I sip my wine and go back over the conversation with Dr Carey. I don’t understand why she wouldn’t take Daisy’s illness seriously. I must have done something wrong. Should I have cried? Should I have sounded more desperate? Maybe I was too assertive; or not assertive enough? Perhaps there’s a code I don’t know about, some goodmother way of behaving. I once heard a famous female barrister speaking on the radio. If she was defending a woman accused of murder, she said, she’d urge her to wear a cardigan to court, ideally angora and fluffy, so no one would think her capable of committing a terrible crime. Maybe there’s a dress code for taking your child to the doctor that’s unknown to me: a frock from Monsoon perhaps, with a pattern like a flowerbed, or a tracksuit and pink lipstick.
There’s a clatter from the hall—Richard closing the door behind him, putting his briefcase down. Relief washes through me: I’m always so glad when he’s home. He comes in, and I see he’s tired; he’s somehow less vivid than when he left in the morning, as though the dust of the day has settled on him and blurred him. He’s brought me flowers, blue delphiniums, wrapped in white paper, with a bow of rustling ribbon. He’s good at choosing things—orchids, silver bracelets; his gifts are always exact.
‘Thanks. They’re so lovely.’ They’re an icy pale blue, like a clear winter sky, the flowers frail, like tissue. I hold them to my face; they have the faintest smoky smell.
He kisses my cheek.
‘There’s pollen on you,’ he says. He rubs at my nose with a finger.
‘Was the meeting OK?’
He shrugs. ‘So so,’ he says.
I’m not sure this is true: he looks strained, older.
‘D’you want to eat?’
He shakes his head.
‘I’ll get you a drink,’ I tell him.
‘Thanks. Scotch would be good. Just tonight.’

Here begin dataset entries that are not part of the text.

(** What the decoder accepts: a message and its bytes, whatever follows. *)
Inductive wire : wal_message -> string -> Prop :=
| wire_begin lsn rest : (0 <= lsn < 2 ^ 64)%Z ->
    wire (mkWalMessage "B" lsn 0 None 0 [] []) (String "B" (number_bytes 8 lsn +++ rest))
| wire_commit skipped lsn rest : String.length skipped = 9 -> (0 <= lsn < 2 ^ 64)%Z ->
    wire (mkWalMessage "C" 0 lsn None 0 [] []) (String "C" (skipped +++ number_bytes 8 lsn +++ rest))
| wire_relation id ns name identity cols s rest : (0 <= id < 2 ^ 32)%Z -> text_ok ns -> text_ok name ->
    (Z.of_nat (List.length cols) < 2 ^ 16)%Z -> columns_bytes cols s ->
    wire (mkWalMessage "R" 0 0 (Some (mkRelation id ns name cols)) 0 [] [])
      (String "R" (number_bytes 4 id +++ text_bytes ns +++ text_bytes name +++
        String identity (number_bytes 2 (Z.of_nat (List.length cols)) +++ s +++ rest)))
| wire_insert id row rest : (0 <= id < 2 ^ 32)%Z -> row_ok row ->
    wire (mkWalMessage "I" 0 0 None id row []) (String "I" (number_bytes 4 id +++ String "N" (row_bytes row +++ rest)))
| wire_update id row rest : (0 <= id < 2 ^ 32)%Z -> row_ok row ->
    wire (mkWalMessage "U" 0 0 None id row []) (String "U" (number_bytes 4 id +++ String "N" (row_bytes row +++ rest)))
| wire_update_old id k old row rest : (0 <= id < 2 ^ 32)%Z -> k = "K"%char \/ k = "O"%char -> row_ok old -> row_ok row ->
    wire (mkWalMessage "U" 0 0 None id row old)
      (String "U" (number_bytes 4 id +++ String k (row_bytes old +++ String "N" (row_bytes row +++ rest))))
| wire_delete id k row rest : (0 <= id < 2 ^ 32)%Z -> k = "K"%char \/ k = "O"%char -> row_ok row ->
    wire (mkWalMessage "D" 0 0 None id [] row) (String "D" (number_bytes 4 id +++ String k (row_bytes row +++ rest)))
| wire_other k rest : contains_byte k "BCRIUD" = false -> wire (mkWalMessage k 0 0 None 0 [] []) (String k rest).

(** ** Numbers *)

Lemma byte_value_range c : (0 <= byte_value c < 256)%Z.
Proof. unfold byte_value. pose proof (N_ascii_bounded c). lia. Qed.

Lemma byte_value_of z : (0 <= z < 256)%Z -> byte_value (ascii_of_N (Z.to_N z)) = z.
Proof. intros H. unfold byte_value. rewrite N_ascii_embedding by lia. lia. Qed.

Lemma of_byte_value c : ascii_of_N (Z.to_N (byte_value c)) = c.
Proof. unfold byte_value. by rewrite N2Z.id, ascii_N_embedding. Qed.

Lemma big_endian_app acc s t : big_endian acc (s +++ t) = big_endian (big_endian acc s) t.
Proof. revert acc. induction s as [|c s IH]; intros acc; [done|]. cbn. apply IH. Qed.

Lemma number_bytes_length n z : String.length (number_bytes n z) = n.
Proof. revert z. induction n as [|n IH]; intros z; [done|]. cbn [number_bytes]. rewrite str_length_app, IH. cbn. lia. Qed.

Lemma big_endian_number n z : (0 <= z < 256 ^ Z.of_nat n)%Z -> big_endian 0 (number_bytes n z) = z.
Proof.
  revert z. induction n as [|n IH]; intros z Hz; [cbn in *; lia|].
  cbn [number_bytes]. rewrite big_endian_app, IH; cbn [big_endian].
  - rewrite byte_value_of by (apply Z.mod_pos_bound; lia). pose proof (Z.div_mod z 256). lia.
  - rewrite Nat2Z.inj_succ, Z.pow_succ_r in Hz by lia. split; [apply Z.div_pos; lia|]. apply Z.div_lt_upper_bound; lia.
Qed.

Lemma str_snoc s n : String.length s = S n -> exists t c, s = t +++ String c "" /\ String.length t = n.
Proof.
  revert s. induction n as [|n IH]; intros [|c s] [= H].
  - destruct s; [|done]. by exists "", c.
  - destruct (IH s H) as (t & e & -> & <-). by exists (String c t), e.
Qed.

I smile. ‘It was that bad?’
He shakes his head. ‘It was fine. Really.’
He has a still face; he’s always hard to read. I don’t pursue it, don’t know the right questions. There are parts of his life that are opaque to me.
I get him a large glass of Scotch, with ice, the way he likes it. He doesn’t sit, he’s restless—as though the uneasy energy that’s built up through the day won’t leave him. He leans against the mantelpiece, sipping his drink.

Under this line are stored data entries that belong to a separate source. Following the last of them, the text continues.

Definition name_byte (c : ascii) : ascii := if is_lower c || is_digit c then c else "_"%char.
Fixpoint name_bytes (s : string) : string :=
  match s with "" => "" | String c s => String (name_byte c) (name_bytes s) end.

(** [defaultName]: at most 63 bytes. *)
Definition defaultName (event : string) : string :=
  fst (str_cut 63 ("turgon_" +++ name_bytes (Snake event))).

Definition withDefaults (ch : Change) (event : string) : Change :=
  mkChange (ch_Table ch)
    (match ch_Operations ch with [] => ["insert"] | ops => ops end)
    (if String.eqb (ch_Slot ch) "" then defaultName event else ch_Slot ch)
    (if String.eqb (ch_Publication ch) "" then defaultName event else ch_Publication ch).

(** [pgName]. *)
Definition pg_name (s : string) : bool :=
  match s with
  | "" => false
  | String c r => (is_lower c || Ascii.eqb c "_") && str_all (fun c => is_lower c || is_digit c || Ascii.eqb c "_") r &&
                  (String.length r <=? 62)%nat
  end.

Definition known_operation (op : string) : bool := existsb (String.eqb op) ["insert"; "update"; "delete"].

(** [Change.validate]. *)
Definition validate (ch : Change) : option goerr :=
  if String.eqb (ch_Table ch) "" then Some (Errorf (Msg "table is required" []))
  else match first_error (fun op => if known_operation op then None
                 else Some (Errorf (Msg "unknown operation %q (want insert, update or delete)" [FStr op]))) (ch_Operations ch) with
       | Some e => Some e
       | None => first_error (fun n => if pg_name n then None
                   else Some (Errorf (Msg "%q is not a valid slot or publication name (lower-case letters, digits and _, at most 63)" [FStr n])))
                   [ch_Slot ch; ch_Publication ch]
       end.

In the silence between us I hear Sinead upstairs, the clumping of her slippers and water from the shower running away. I’m worried she will wake Daisy. I’ve become alert again to all the noises of the house—like when you have a baby and skulk round like a conspirator, and every creak on every stair is marked on a map in your mind.
‘We went to the doctor,’ I tell him.
‘Good,’ he says. ‘How was it?’
‘We saw someone new. A woman. She was rather young, I thought.’
‘And was it OK?’
‘Sort of. Well, Daisy liked her.’
‘Excellent,’ he says. ‘There. I told you it would be all right.’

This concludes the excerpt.